We used the NNMF algorithm (MATLAB), which automatically adjusts the RMS value of synergy activation to 1 regardless of signal data length. Hence, we normalized synergy activation and synergy weight matrix using (Eq. 3),

$${W}_{adj}=\frac{W}{\sqrt{n}}, {H}_{adj}=H\sqrt{n},$$
(3)

where \(W, H\) are the muscle synergy weight and activation matrices, \(n\) is the data length of the muscle synergy activation we investigated, \({W}_{adj},\) and \({H}_{adj}\) are the adjusted muscle synergy weight and activation.

Synergy activation normalization

To compare synergy activations between conditions, we normalized synergy activation using (Eq. 4)41.

$${H}_{norm}=\frac{{H}_{adj}}{RMS\left({W}_{adj}\right)},$$
(4)

where \({H}_{adj}, {W}_{adj}\) are the adjusted muscle synergy weight and activation matrices. \({H}_{norm}\) is the normalized muscle synergy activation.

Synergy similarity

A similarity index was used to classify synergy and to identify common strategies. For the similarity index, we have used cosine similarity42 (Eq. 5)

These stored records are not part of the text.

(** a rectangular read, write or copy moves exactly the bytes of the region,
    for every origin and pitch, zero pitches standing for packed rows and
    slices; bytes between the rows of the destination keep their values. *)
Theorem rect_copy_exact (IsRead : bool) Buff DstMem bo ho r brp bsp hrp hsp m :
  let brp' := row_pitch brp r in let bsp' := slice_pitch bsp brp' r in
  let hrp' := row_pitch hrp r in let hsp' := slice_pitch hsp hrp' r in
  let buff := rect_addr Buff bo brp' bsp' in let host := rect_addr DstMem ho hrp' hsp' in
  let dst := if IsRead then host else buff in let src := if IsRead then buff else host in
  rect_fits Buff bo brp' bsp' r → rect_fits DstMem ho hrp' hsp' r →
  (if IsRead then width r ≤ hrp' ∧ hrp' * height r ≤ hsp' else width r ≤ brp' ∧ brp' * height r ≤ bsp') →
  (∀ p q, p ∈ rect_points r → q ∈ rect_points r → buff p ≠ host q) →
  (∀ p, p ∈ rect_points r → is_Some (m !! buff p) ∧ is_Some (m !! host p)) →
  ∃ m', enqueueMemBufferReadWriteRect_impl IsRead Buff DstMem bo ho r brp bsp hrp hsp m = Ret m' ∧
    (∀ p, p ∈ rect_points r → m' !! dst p = m !! src p) ∧
    (∀ a, (∀ p, p ∈ rect_points r → a ≠ dst p) → m' !! a = m !! a).
Proof.
  cbn zeta. intros Fb Fh Hp Hdis Hm. unfold enqueueMemBufferReadWriteRect_impl.
  set (buff := rect_addr Buff bo _ _) in *. set (host := rect_addr DstMem ho _ _) in *.
  set (dst := if IsRead then host else buff). set (src := if IsRead then buff else host).
  erewrite (list_fmap_ext _ (λ p : Z * Z * Z, (dst p, src p)) (rect_points r)).
  2: { intros i [[w h] d] Hi%list_elem_of_lookup_2. rewrite !(rect_index_addr _ _ _ _ r) by done.
       by destruct IsRead. }
  assert (Hinj : ∀ p q, p ∈ rect_points r → q ∈ rect_points r → dst p = dst q → p = q).
  { intros p q. destruct IsRead; eapply rect_addr_inj; apply Hp. }
  destruct (copy_bytes_ok ((λ p : Z * Z * Z, (dst p, src p)) <$> rect_points r) m) as (m' & -> & Hc & Hr).
  - rewrite <-list_fmap_compose. apply NoDup_fmap_2_strong; [|apply NoDup_rect_points]. exact Hinj.
  - rewrite <-!list_fmap_compose. intros a (p & -> & Hpp)%list_elem_of_fmap (q & E & Hq)%list_elem_of_fmap.
    cbn in E. unfold dst, src in E. destruct IsRead; [by apply (Hdis q p)|by apply (Hdis p q)].
  - rewrite <-list_fmap_compose. intros a (p & -> & Hpp)%list_elem_of_fmap. cbn. unfold dst.
    destruct IsRead; by apply Hm.
  - rewrite <-list_fmap_compose. intros a (p & -> & Hpp)%list_elem_of_fmap. cbn. unfold src.
    destruct IsRead; by apply Hm.
  - exists m'. split; [done|]. split.
    + intros p Hpp. apply Hc. apply list_elem_of_fmap. by exists p.
    + intros a Ha. apply Hr. rewrite <-list_fmap_compose.
      intros (p & -> & Hpp)%list_elem_of_fmap. by apply (Ha p).
Qed.

Lemma mapM_load src n m :
  0 ≤ n → mapped m src n →
  ∃ vs, mapM (λ a, load a m) (seqZ src n) = Ret vs ∧ Z.of_nat (length vs) = n ∧
    ∀ i, 0 ≤ i < n → m !! (src + i) = vs !! Z.to_nat i.
Proof.
  intros Hn Hm. exists ((λ a : Z, default 0 (m !! a)) <$> seqZ src n). split_and!.
  - apply mapM_Ret, Forall2_fmap_r, Forall_Forall2_diag, Forall_forall. intros a Ha%elem_of_seqZ.
    unfold load. destruct (Hm a) as [v E]; [lia|]. rewrite E. cbn. rewrite E. done.
  - rewrite length_fmap, length_seqZ. lia.
  - intros i Hi. rewrite list_lookup_fmap, lookup_seqZ_lt by lia. cbn.
    rewrite Z2Nat.id by lia. by destruct (Hm (src + i)) as [v ->]; [lia|].
Qed.

(** a linear copy gives every byte of the destination the value its source
    byte had before the copy, whether or not the ranges overlap, and changes
    nothing else. *)
Theorem linear_copy_exact DstPtr SrcPtr Size m :
  0 ≤ DstPtr → 0 ≤ SrcPtr → 0 ≤ Size → DstPtr + Size ≤ 2 ^ 64 → SrcPtr + Size ≤ 2 ^ 64 →
  mapped m DstPtr Size → mapped m SrcPtr Size →
  ∃ m', doCopy_impl DstPtr SrcPtr Size m = Ret m' ∧
    ∀ a, m' !! a = if decide (DstPtr ≤ a < DstPtr + Size) then m !! (SrcPtr + (a - DstPtr)) else m !! a.
Proof.
  intros Hd Hs Hz Bd Bs Md Ms. unfold doCopy_impl.
  destruct (Z.eqb_spec SrcPtr DstPtr) as [->|Hne]; cbn [negb andb].
  { exists m. split; [done|]. intros a. destruct (decide _); [f_equal; lia|done]. }
  destruct (Z.eqb_spec Size 0) as [->|Hsz]; cbn [negb andb].
  { exists m. split; [done|]. intros a. by rewrite decide_False by lia. }
  unfold memmove. rewrite !bytes_at_seqZ by done.
  destruct (mapM_load SrcPtr Size m Hz Ms) as (vs & -> & Hl & Hv). cbn [mbind outcome_bind].
  rewrite <-Hl in Md |- *. destruct (store_seq_ok DstPtr vs m Md) as (m' & -> & Hw).
  exists m'. split; [done|]. intros a. rewrite Hw. destruct (decide _); [|done].
  by rewrite Hv by lia.
Qed.

(** ** USM allocation *)

(** What [std::aligned_alloc] documents: null, or an aligned block of its own. *)
Definition malloc_spec (aligned_malloc : gmap Z Z → Z → Z → Z) : Prop :=
  ∀ live al n, 0 < al → 0 < n → let p := aligned_malloc live al n in
    p = 0 ∨ (0 < p ∧ p + n ≤ 2 ^ 64 ∧ p mod al = 0 ∧ live !! p = None ∧
             ∀ b k, live !! b = Some k → p + n ≤ b ∨ b + k ≤ p).

(** Headers lie in live blocks, and every pointer handed out has one. *)
Definition usm_ok (s : usm_state) : Prop :=
  (∀ h i, headers s !! h = Some i → ∃ n, live s !! base_alloc_ptr i = Some n ∧
     base_alloc_ptr i ≤ h ∧ h + alloc_header_size ≤ base_alloc_ptr i + n) ∧
  (∀ p, p ∈ allocations s → is_Some (headers s !! get_alloc_info_addr p)).

Lemma padding_spec a :
  0 < a → 0 ≤ get_padding a ∧ get_padding a < a + alloc_header_size ∧
  (alloc_header_size + get_padding a) mod a = 0.
Proof.
  intros Ha. unfold get_padding. destruct (Z.eqb_spec a 0); [lia|]. cbn [orb].
  pose proof (Z.mod_pos_bound alloc_header_size a Ha). pose proof (Z.div_mod alloc_header_size a ltac:(lia)) as Hd.
  assert (alloc_header_size = 48) by reflexivity.
  destruct (Z.eqb_spec (alloc_header_size mod a) 0) as [E|].
  - rewrite Z.add_0_r. lia.
  - destruct (Z.leb_spec a alloc_header_size).
    + split_and!; [lia|lia|].
      replace (alloc_header_size + (a - alloc_header_size mod a)) with ((alloc_header_size / a + 1) * a) by lia.
      by rewrite Z.mod_mul by lia.
    + split_and!; [lia|lia|]. replace (alloc_header_size + (a - alloc_header_size)) with a by lia.
      by rewrite Z.mod_same by lia.
Qed.
(** The closure [IsValid] of [setKernelParams]: the size in one dimension. *)
Definition IsValid (Device : ur_device_handle_t_) (Kernel : ur_kernel_handle_t_)
    (Global Local : dims) (Dim : nat) : ur_result_t :=
  let L := dim Local Dim in
  if negb (ReqdThreadsPerBlock Kernel Dim =? 0) && negb (L =? ReqdThreadsPerBlock Kernel Dim)
  then UR_RESULT_ERROR_INVALID_WORK_GROUP_SIZE
  else if negb (MaxThreadsPerBlock Kernel Dim =? 0) && (MaxThreadsPerBlock Kernel Dim <? L)
  then UR_RESULT_ERROR_INVALID_WORK_GROUP_SIZE
  else if MaxWorkItemSizes Device Dim <? L then UR_RESULT_ERROR_INVALID_WORK_GROUP_SIZE
  else if 0 =? L then UR_RESULT_ERROR_INVALID_WORK_GROUP_SIZE
  else if negb (0 =? dim Global Dim mod L) then UR_RESULT_ERROR_INVALID_WORK_GROUP_SIZE
  else UR_RESULT_SUCCESS.

(** The loop over the dimensions: the size of the group, or the first error. *)
Fixpoint check_dims (Device : ur_device_handle_t_) (Kernel : ur_kernel_handle_t_)
    (Global Local : dims) (ds : list nat) (size : Z) : ur_result_t + Z :=
  match ds with
  | [] => inr size
  | d :: ds' =>
      match IsValid Device Kernel Global Local d with
      | UR_RESULT_SUCCESS =>
          check_dims Device Kernel Global Local ds' (w64 (size * dim Local d))
      | e => inl e
      end
  end.

(** The part of [setKernelParams] that finds the threads of a block. *)
Definition threads_per_block (Device : ur_device_handle_t_) (Kernel : ur_kernel_handle_t_)
    (WorkDim : nat) (Global : dims) (Local : option dims) (occupancy : ur_result_t * Z)
  : outcome (ur_result_t + dims) :=
  match Local with
  | Some L =>
      match check_dims Device Kernel Global L (seq 0 WorkDim) 1 with
      | inl e => Ret (inl e)
      | inr size =>
          if negb (MaxLinearThreadsPerBlock Kernel =? 0) && (MaxLinearThreadsPerBlock Kernel <? size)
          then Ret (inl UR_RESULT_ERROR_INVALID_WORK_GROUP_SIZE)
          else if hasExceededMaxRegistersPerBlock Device Kernel size
          then Ret (inl UR_RESULT_ERROR_OUT_OF_RESOURCES)
          else Ret (inr (of_dims (λ i, if (i <? WorkDim)%nat then dim L i
                                       else match i with 0%nat => 32 | _ => 1 end)))
      end
  | None => inr <$> guessLocalWorkSize Device Global WorkDim occupancy
  end.
(** [forLatestEvents]; [None] is a null list. *)
Definition forLatestEvents (EventWaitList : option (list nat))
    (F : nat → ur_event_handle_t_ → M D ur_result_t) : M D ur_result_t :=
  match EventWaitList with
  | None | Some [] => mret UR_RESULT_ERROR_INVALID_EVENT_WAIT_LIST
  | Some [h] => e ← get_event h; F h e
  | Some l => Events ← get_events l; latestLoop F true 0 (std_sort Events)
  end.

(** [enqueueEventsWait]; nothing to do for a null list. *)
Definition enqueueEventsWait (q : nat) (Stream : CUstream) (EventWaitList : option (list nat))
  : M D ur_result_t :=
  match EventWaitList with
  | None => mret UR_RESULT_SUCCESS
  | Some _ =>
      catch (
        x ← get_queue q;
        ScopedContext (q_Device x);;
        forLatestEvents EventWaitList (λ _ e,
          if e_Stream e =? Stream then mret UR_RESULT_SUCCESS
          else call (cuStreamWaitEvent Stream (EvEnd e));; mret UR_RESULT_SUCCESS))
  end.

(** ** Commands *)

(** What a wait list stands for (history). *)
Definition covered_by (EventWaitList : option (list nat)) (w : world D) : list nat :=
  h ← default [] EventWaitList;
  match events w !! h with Some e => e_covers e | None => [] end.

Definition list_of (EventWaitList : option (list nat)) : list nat := default [] EventWaitList.

(** Work on a stream: the command's number is the length of the history. *)
Definition submit_work (q : nat) (wk : work) (Stream : CUstream) (waits : list nat) : M D nat :=
  c ← gets (λ w, length (history w));
  call (submit wk c Stream);;
  modify (push_history (HCommand q c waits));;
  mret c.

Fixpoint submit_all (q : nat) (wks : list work) (Stream : CUstream) (waits : list nat) : M D (list nat) :=
  match wks with
  | [] => mret []
  | wk :: wks' =>
      c ← submit_work q wk Stream waits;
      cs ← submit_all q wks' Stream waits;
      mret (c :: cs)
  end.

(** The event of a command, when one is asked for; it is deleted, and with it
    its reference to the queue, when an exception leaves the block. *)
Definition drop_event (h : nat) (w : world D) : world D :=
  match events w !! h with
  | Some e => match e_Queue e with
              | Some q => set_queues (alter (add_refs (-1)) q) (set_events (delete h) w)
              | None => set_events (delete h) w
              end
  | None => w
  end.

Definition guard_event {A} (h : nat) (m : M D A) : M D A := λ w,
  match m w with (Exc r, w') => (Exc r, drop_event h w') | o => o end.

Definition with_event (phEvent : bool) (Type_ : ur_command_t) (q : nat) (Stream : CUstream)
    (Token : option Z) (body : M D (list nat)) (last : M D unit) : M D (option nat) :=
  if phEvent then
    h ← makeNative Type_ q Stream Token;
    guard_event h (
      r ← start h; check_ur r;;
      covers ← body;
      r ← record h covers; check_ur r;;
      last;;
      mret (Some h))
  else body;; last;; mret None.

(** [Event->getQueue()->hasBeenSynchronized(Event->getComputeStreamToken())]: the
    queue of an event made from a native one is a null pointer. *)
Definition event_synchronized (e : ur_event_handle_t_) : M D bool :=
  match e_Queue e with
  | Some q => x ← get_queue q; mret (hasBeenSynchronized x (StreamToken e))
  | None => fail UB
  end.

(** [urEnqueueEventsWaitWithBarrier], for the question it asks of an event. *)
Definition barrier_asking (synchronized : ur_event_handle_t_ → M D bool) (q : nat)
    (phEventWaitList : option (list nat)) (phEvent : bool) : M D (ur_result_t * option nat) :=
  catch_with None (
    x ← get_queue q;
    ScopedContext (q_Device x);;
    st ← getNextComputeStreamFor q (list_of phEventWaitList);
    let '(CuStream, Token) := st in
    x ← get_queue q;
    (if BarrierEvent x =? 0 then
       e ← UR_CHECK_ERROR (cuEventCreate CU_EVENT_DISABLE_TIMING);
       upd_queue q (λ x, set_handles (HostSubmitTimeStream x) e (BarrierTmpEvent x) x)
     else mret tt);;
    (match list_of phEventWaitList with
     | [] =>
         x ← get_queue q;
         (if BarrierTmpEvent x =? 0 then
            e ← UR_CHECK_ERROR (cuEventCreate CU_EVENT_DISABLE_TIMING);
            upd_queue q (λ x, set_handles (HostSubmitTimeStream x) (BarrierEvent x) e x)
          else mret tt);;
         x ← get_queue q;
         syncStreams false q (λ s,
           if CuStream =? s then mret tt
           else call (cuEventRecord (BarrierTmpEvent x) s);;
                call (cuStreamWaitEvent CuStream (BarrierTmpEvent x)))
     | _ =>
         _ ← forLatestEvents phEventWaitList (λ _ e,
           b ← synchronized e;
           if (b : bool) then mret UR_RESULT_SUCCESS
           else call (cuStreamWaitEvent CuStream (EvEnd e));; mret UR_RESULT_SUCCESS);
         mret tt
     end);;
    covers ← gets (λ w, match list_of phEventWaitList with
                        | [] => omap (λ h, match h with
                                           | HCommand q' c _ => if decide (q' = q) then Some c else None
                                           | _ => None end) (history w)
                        | _ => covered_by phEventWaitList w
                        end);
    x ← get_queue q;
    call (cuEventRecord (BarrierEvent x) CuStream);;
    upd_queue q (λ x, on_pool transfer (set_applied (λ l, replicate (length l) false))
                        (on_pool compute (set_applied (λ l, replicate (length l) false)) x));;
    modify (push_history (HBarrier q covers));;
    (if phEvent then
       h ← makeNative UR_COMMAND_EVENTS_WAIT_WITH_BARRIER q CuStream Token;
       r ← start h; check_ur r;;
       r ← record h covers; check_ur r;;
       mret (UR_RESULT_SUCCESS, Some h)
     else mret (UR_RESULT_SUCCESS, None))).

(** [urEnqueueEventsWaitWithBarrier]. *)
Definition urEnqueueEventsWaitWithBarrier := barrier_asking event_synchronized.

Definition urEnqueueEventsWait := urEnqueueEventsWaitWithBarrier.

(** [enqueueKernelLaunch] in a context with one device, so no memory migrates;
    [params] is the result of [setKernelParams]. *)
Definition enqueueKernelLaunch (q : nat) (same_device : bool) (workDim : nat) (pGlobalWorkSize : dims)
    (params : outcome (ur_result_t + launch_params)) (LocalSize : Z)
    (phEventWaitList : option (list nat)) (phEvent : bool) : M D (ur_result_t * option nat) :=
  match enqueue_checks workDim same_device pGlobalWorkSize with
  | inl e => mret (e, None)
  | inr true => urEnqueueEventsWaitWithBarrier q phEventWaitList phEvent
  | inr false =>
      match params with
      | Ret (inl e) => mret (e, None)
      | Ret (inr p) =>
          catch_with None (
            x ← get_queue q;
            ScopedContext (q_Device x);;
            st ← getNextComputeStreamFor q (list_of phEventWaitList);
            let '(CuStream, Token) := st in
            r ← enqueueEventsWait q CuStream phEventWaitList; check_ur r;;
            waits ← gets (covered_by phEventWaitList);
            o ← with_event phEvent UR_COMMAND_KERNEL_LAUNCH q CuStream Token
                  (submit_all q [LaunchKernel (CuFunc p) (BlocksPerGrid p) (ThreadsPerBlock p) LocalSize]
                     CuStream waits) (mret tt);
            mret (UR_RESULT_SUCCESS, o))
      | _ => fail UB
      end
  end.

(** [urEnqueueUSMFill]. *)
Definition urEnqueueUSMFill (q : nat) (ptr patternSize : Z) (pattern : list Z) (size : Z)
    (phEventWaitList : option (list nat)) (phEvent : bool) : M D (ur_result_t * option nat) :=
  catch_with None (
    x ← get_queue q;
    ScopedContext (q_Device x);;
    st ← getNextComputeStreamFor q (list_of phEventWaitList);
    let '(CuStream, Token) := st in
    r ← enqueueEventsWait q CuStream phEventWaitList; check_ur r;;
    waits ← gets (covered_by phEventWaitList);
    o ← with_event phEvent UR_COMMAND_USM_FILL q CuStream Token
          (submit_all q (fill_work ptr patternSize pattern size) CuStream waits) (mret tt);
    mret (UR_RESULT_SUCCESS, o)).

(** [urEnqueueUSMMemcpy]: the result of waiting is returned at the end, and does not
    keep the copy from being made. *)
Definition urEnqueueUSMMemcpy (q : nat) (blocking : bool) (pDst pSrc size : Z)
    (phEventWaitList : option (list nat)) (phEvent : bool) : M D (ur_result_t * option nat) :=
  catch_with None (
    x ← get_queue q;
    ScopedContext (q_Device x);;
    CuStream ← getNextTransferStream q;
    Result ← enqueueEventsWait q CuStream phEventWaitList;
    waits ← gets (λ w, match Result with UR_RESULT_SUCCESS => covered_by phEventWaitList w | _ => [] end);
    o ← with_event phEvent UR_COMMAND_USM_MEMCPY q CuStream (Some UINT32_MAX)
          (submit_all q [Memcpy pDst pSrc size] CuStream waits)
          (if blocking then call (cuStreamSynchronize CuStream) else mret tt);
    mret (Result, o)).

(** [urEnqueueTimestampRecordingExp]: always makes an event. *)
Definition urEnqueueTimestampRecordingExp (q : nat) (blocking : bool)
    (phEventWaitList : option (list nat)) : M D (ur_result_t * option nat) :=
  catch_with None (
    x ← get_queue q;
    ScopedContext (q_Device x);;
    st ← getNextComputeStream q;
    r ← enqueueEventsWait q st.1 phEventWaitList; check_ur r;;
    waits ← gets (covered_by phEventWaitList);
    o ← with_event true UR_COMMAND_TIMESTAMP_RECORDING_EXP q st.1 (Some UINT32_MAX) (mret waits)
          (if blocking then call (cuStreamSynchronize st.1) else mret tt);
    mret (UR_RESULT_SUCCESS, o)).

$$SI=\frac{{A}^{T}\cdot B}{\left|A\right|\cdot \left|B\right|},$$
(5)

where A and B are vectors with \(m\) data. \(SI\) has a range from − 1 to 1. The value 1 indicates that the directions of the vector A and B are similar, whereas the value − 1 indicates that the vectors are in the opposite directions. The value 0 indicates perpendicularity of vectors (no similarity). The threshold value of 0.8 is used to define the similarity between vector A and B42.

Synergy classification

K-Means algorithm with cosine similarity was used to identify main synergy references and classify synergies. The K-means is an iterative algorithm that partitions the dataset39,77. First, the K-means extracted four synergy references, as most participants had four synergies (Table 1A). Then, the procedure compared subjects’ synergies with the synergy references. Specifically, a synergy with the highest cosine similarity with the reference group was assigned to its corresponding group42 with a no-duplication rule. In this classification, if the cosine similarity was below 0.642, the synergy was assigned to the subject-specific synergy group.

Statistical analysis

Statistical analyses were performed using R. We first checked the normality using the Shapiro–Wilk normality test78. We first investigated whether different conditions affected each outcome using repeated measures ANOVA with significance level α = 0.05. If significant effects were found, we compared all pairwise comparisons with a paired t-test using a Bonferroni-holm post hoc correction for multiple comparisons. If the normality test was not passed (Shapiro–Wilk test), we ran the Friedman test, and if significant, Wilcoxon signed rank test as a post hoc analysis with the Bonferroni-holm post hoc correction79,80. We excluded subject6’s data because the unpowered condition data was missing81.

Correlation between muscle analysis and metabolic cost

We performed Pearson’s correlation analysis45,64,82 between the metabolic cost and the activation level of muscle synergy and RF muscle. Before conducting the correlation analysis, we normalized the metabolic cost and the muscle activation-related data from 0 to 1.